The records follow. Print, word for word, the first line through the "Lemma append_length (a" line.

### Recorded data
========================================
(** [ticker_input] is the text typed by the user after [.upper()]. *)
Definition ticker_of (ticker_input : string) : string :=
  if String.eqb ticker_input "NIFTY" then "^NSEI"
  else ticker_input ++ ".NS".

Definition news_ticker_of (ticker_input : string) : string :=
  if negb (String.eqb ticker_input "NIFTY") then ticker_input else "NSEI".

Lemma append_length (a b : string) :
  String.length (a ++ b) = String.length a + String.length b.
Proof. induction a as [|c a IH]; simpl; [reflexivity|]. now rewrite IH. Qed.

Lemma append_inv_tail (a b s : string) : a ++ s = b ++ s -> a = b.
Proof.
  revert b. induction a as [|c a IH]; intros [|d b] H; simpl in H.
  - reflexivity.
  - apply (f_equal String.length) in H. simpl in H.
    rewrite append_length in H. lia.
  - apply (f_equal String.length) in H. simpl in H.
    rewrite append_length in H. lia.
  - injection H as -> H. f_equal. now apply IH.
Qed.

Lemma suffixed_is_not_index (b : string) : b ++ ".NS" <> "^NSEI".
Proof.
  intro H.
  do 6 (destruct b as [|? b]; simpl in H; try discriminate;
        injection H as ? H; subst).
Qed.

(** X19: the provider symbol determines what was typed: two different
    inputs never map to the same symbol; the symbol differs from the input;
    and it is the news symbol with a caret in front for the index, with
    ".NS" behind otherwise. *)
Theorem ticker_of_is_injective (a b : string) :
  (ticker_of a = ticker_of b -> a = b)
  /\ ticker_of a <> a
  /\ ticker_of a
     = (if String.eqb a "NIFTY" then "^" ++ news_ticker_of a
        else news_ticker_of a ++ ".NS").
Proof.
  unfold ticker_of, news_ticker_of.
  split; [|split].
  - destruct (String.eqb a "NIFTY") eqn:Ea, (String.eqb b "NIFTY") eqn:Eb;
      intro H.
    + apply String.eqb_eq in Ea, Eb. congruence.
    + symmetry in H. now apply suffixed_is_not_index in H.
    + now apply suffixed_is_not_index in H.
    + now apply append_inv_tail in H.
  - destruct (String.eqb a "NIFTY") eqn:Ea.
    + apply String.eqb_eq in Ea. subst. discriminate.
    + intro H. apply (f_equal String.length) in H.
      rewrite append_length in H. simpl in H. lia.
  - destruct (String.eqb a "NIFTY"); reflexivity.
Qed.

Close Scope string_scope.

(** ** A steadily rising market *)

(** Each close is above the one before. *)
Definition strictly_rising (data : DataFrame) : Prop :=
  forall k, k + 1 < List.length data ->
            (close_q data k < close_q data (k + 1))%Q.

Lemma rising_lt (data : DataFrame) (j k : nat) :
  strictly_rising data -> j < k -> k < List.length data ->
  (close_q data j < close_q data k)%Q.
Proof.
  intros Hr Hjk Hk. induction k as [|k IH]; [lia|].
  destruct (Nat.eq_dec j k) as [-> | Hne].
  - replace (S k) with (k + 1) by lia. apply Hr. lia.
  - apply Qlt_trans with (close_q data k); [apply IH; lia|].
    replace (S k) with (k + 1) by lia. apply Hr. lia.
Qed.

Lemma at_diff_from (p : cell) (s : list cell) (k : nat) :
  k < List.length s ->
  at_ (diff_from p s) k
  = (at_ s k - (if k =? 0 then p else at_ s (k - 1)))%cell.
Proof.
  unfold at_. revert p k.
  induction s as [|x s IH]; intros p k Hk; simpl in Hk; [lia|].
  destruct k as [|k]; [reflexivity|]. simpl.
  rewrite IH by lia. rewrite Nat.sub_0_r.
  destruct k as [|k]; simpl; [reflexivity|]. now rewrite Nat.sub_0_r.
Qed.

Lemma at_diff (s : list cell) (k : nat) :
  1 <= k -> k < List.length s ->
  at_ (diff s) k = (at_ s k - at_ s (k - 1))%cell.
Proof.
  intros H1 Hk. destruct s as [|x s]; [simpl in Hk; lia|].
  destruct k as [|k]; [lia|]. simpl in Hk.
  unfold diff. change (at_ (NaN :: diff_from x s) (S k))
    with (at_ (diff_from x s) k).
  rewrite at_diff_from by lia.
  change (at_ (x :: s) (S k)) with (at_ s k).
  simpl. rewrite Nat.sub_0_r.
  destruct k as [|k]; simpl; [reflexivity|]. now rewrite Nat.sub_0_r.
Qed.

Lemma at_diff_0 (s : list cell) : at_ (diff s) 0 = NaN.
Proof. destruct s; reflexivity. Qed.

(** Gains and losses of a rising sanitized table, row by row. *)
Lemma rising_gain_loss (data : DataFrame) (k : nat) :
  sanitized data -> strictly_rising data -> k < List.length data ->
  exists g l,
    at_ (RSI_gain data) k = Fin g /\ at_ (RSI_loss data) k = Fin l
    /\ (0 <= g)%Q /\ (1 <= k -> (0 < g)%Q) /\ (l == 0)%Q.
Proof.
  intros Hs Hr Hk. unfold RSI_gain, RSI_loss, where_, RSI_delta.
  rewrite !at_map
    by (rewrite ?length_map, diff_length, column_length; exact Hk).
  destruct k as [|k].
  - rewrite at_diff_0. exists (inject_Z 0), (- inject_Z 0)%Q.
    repeat split; try reflexivity; try (intro; lia); try discriminate.
  - rewrite at_diff by (rewrite ?column_length; lia).
    rewrite !at_close by (try exact Hs; lia).
    replace (S k - 1) with k by lia.
    assert (Hlt : (close_q data k < close_q data (S k))%Q)
      by (apply rising_lt; try assumption; lia).
    set (d := (close_q data (S k) + - close_q data k)%Q).
    change (Fin (close_q data (S k)) - Fin (close_q data k))%cell
      with (Fin d).
    assert (Hd : (0 < d)%Q) by (unfold d; lra).
    unfold Cell.gtb. simpl.
    replace (Qltb (inject_Z 0) d) with true
      by (symmetry; apply Qltb_lt; exact Hd).
    replace (Qltb d (inject_Z 0)) with false.
    + exists d, (- inject_Z 0)%Q.
      repeat split; try reflexivity; try lra.
    + symmetry. destruct (Qltb d (inject_Z 0)) eqn:E; [|reflexivity].
      apply Qltb_lt in E. change (inject_Z 0) with 0%Q in E. lra.
Qed.

Lemma fin_window (w : nat) (s : list cell) (i : nat) :
  Forall (fun c => is_fin c = true) s -> i < List.length s ->
  window_at w s i
  = map Fin (map (fun k => to_Q (at_ s k)) (range (i + 1 - w) (i + 1))).
Proof.
  intros Hs Hi.
  rewrite (Forall_map_to_Q (window_at_Forall w i Hs)).
  rewrite window_at_seq by exact Hi.
  f_equal. now rewrite map_map.
Qed.

(** A rolling mean over a column of numbers, from position [w-1] on. *)
Lemma at_rolling_mean_fin (w : nat) (s : list cell) (i : nat) :
  Forall (fun c => is_fin c = true) s -> 0 < w -> w <= i + 1 ->
  i < List.length s ->
  exists m, at_ (rolling_mean w s) i = Fin m
    /\ (m == Qsum (map (fun k => to_Q (at_ s k)) (range (i + 1 - w) (i + 1)))
            / inject_Z (Z.of_nat w))%Q.
Proof.
  intros Hs Hw Hi Hn. unfold rolling_mean.
  rewrite at_rolling_notna by (try apply is_fin_notna; assumption).
  replace (i + 1 <? w) with false by (symmetry; apply Nat.ltb_ge; lia).
  rewrite fin_window by assumption.
  rewrite mean_Fin by (rewrite length_map, range_length; lia).
  eexists. split; [reflexivity|].
  rewrite length_map, range_length, fold_left_Qplus.
  replace (i + 1 - (i + 1 - w)) with w by lia.
  field. intro H0. pose proof (of_nat_pos Hw). lra.
Qed.

Lemma Qsum_nonneg (f : nat -> Q) (l : list nat) :
  (forall k, In k l -> (0 <= f k)%Q) -> (0 <= Qsum (map f l))%Q.
Proof.
  induction l as [|x l IH]; intro H; simpl; [lra|].
  assert (0 <= f x)%Q by (apply H; now left).
  assert (0 <= Qsum (map f l))%Q by (apply IH; intros k Hk; apply H; now right).
  lra.
Qed.

Lemma Qsum_pos (f : nat -> Q) (l : list nat) (j : nat) :
  (forall k, In k l -> (0 <= f k)%Q) -> In j l -> (0 < f j)%Q ->
  (0 < Qsum (map f l))%Q.
Proof.
  induction l as [|x l IH]; intros H Hj Hp; simpl; [contradiction|].
  assert (Hl : (0 <= Qsum (map f l))%Q)
    by (apply Qsum_nonneg; intros k Hk; apply H; now right).
  destruct Hj as [-> | Hj].
  - lra.
  - assert (0 <= f x)%Q by (apply H; now left).
    assert (0 < Qsum (map f l))%Q
      by (apply IH; try assumption; intros k Hk; apply H; now right).
    lra.
Qed.

Lemma Qsum_zero (f : nat -> Q) (l : list nat) :
  (forall k, In k l -> (f k == 0)%Q) -> (Qsum (map f l) == 0)%Q.
Proof.
  induction l as [|x l IH]; intro H; simpl; [reflexivity|].
  rewrite (H x) by now left.
  rewrite IH by (intros k Hk; apply H; now right). ring.
Qed.

Lemma Forall_is_fin_at (s : list cell) :
  (forall k, k < List.length s -> exists q, at_ s k = Fin q) ->
  Forall (fun c => is_fin c = true) s.
Proof.
  intro H. apply Forall_forall. intros c Hc.
  destruct (In_nth _ _ NaN Hc) as (k & Hk & <-).
  destruct (H k Hk) as [q Hq]. unfold at_ in Hq. now rewrite Hq.
Qed.

(** On a rising sanitized table the RSI is 100 from row 13 on. *)
Lemma rising_RSI (data : DataFrame) (i : nat) :
  sanitized data -> strictly_rising data ->
  13 <= i -> i < List.length data ->
  at_ (RSI data) i = Fin (inject_Z 100 + - 0)%Q.
Proof.
  intros Hs Hr H13 Hi.
  assert (Fg : Forall (fun c => is_fin c = true) (RSI_gain data)).
  { apply Forall_is_fin_at. intros k Hk. rewrite RSI_gain_length in Hk.
    destruct (rising_gain_loss Hs Hr Hk) as (g & l & Hg & _). eauto. }
  assert (Fl : Forall (fun c => is_fin c = true) (RSI_loss data)).
  { apply Forall_is_fin_at. intros k Hk. rewrite RSI_loss_length in Hk.
    destruct (rising_gain_loss Hs Hr Hk) as (g & l & _ & Hl & _). eauto. }
  destruct (@at_rolling_mean_fin 14 (RSI_gain data) i Fg)
    as (mg & Hmg & Emg); try lia; [now rewrite RSI_gain_length|].
  destruct (@at_rolling_mean_fin 14 (RSI_loss data) i Fl)
    as (ml & Hml & Eml); try lia; [now rewrite RSI_loss_length|].
  assert (Hpos : (0 < mg)%Q).
  { rewrite Emg. apply Qlt_shift_div_l; [reflexivity|].
    rewrite Qmult_0_l.
    apply Qsum_pos with (j := i).
    - intros k Hk. apply in_range in Hk.
      destruct (@rising_gain_loss data k Hs Hr) as (g & l & Hg & _ & H0 & _);
        [lia|]. rewrite Hg. exact H0.
    - apply in_range. lia.
    - destruct (@rising_gain_loss data i Hs Hr Hi)
        as (g & l & Hg & _ & _ & Hp & _).
      rewrite Hg. apply Hp. lia. }
  assert (Hzero : (ml == 0)%Q).
  { rewrite Eml, Qsum_zero; [reflexivity|].
    intros k Hk. apply in_range in Hk.
    destruct (@rising_gain_loss data k Hs Hr) as (g & l & _ & Hl & _ & _ & Hz);
      [lia|]. rewrite Hl. exact Hz. }
  rewrite at_RSI by exact Hi.
  unfold avg_gain, avg_loss. rewrite Hmg, Hml.
  simpl. rewrite (Qsgn_zero Hzero), (Qsgn_pos Hpos). reflexivity.
Qed.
========================================
### Task response
(** [ticker_input] is the text typed by the user after [.upper()]. *)
Definition ticker_of (ticker_input : string) : string :=
  if String.eqb ticker_input "NIFTY" then "^NSEI"
  else ticker_input ++ ".NS".

Definition news_ticker_of (ticker_input : string) : string :=
  if negb (String.eqb ticker_input "NIFTY") then ticker_input else "NSEI".

Lemma append_length (a b : string) :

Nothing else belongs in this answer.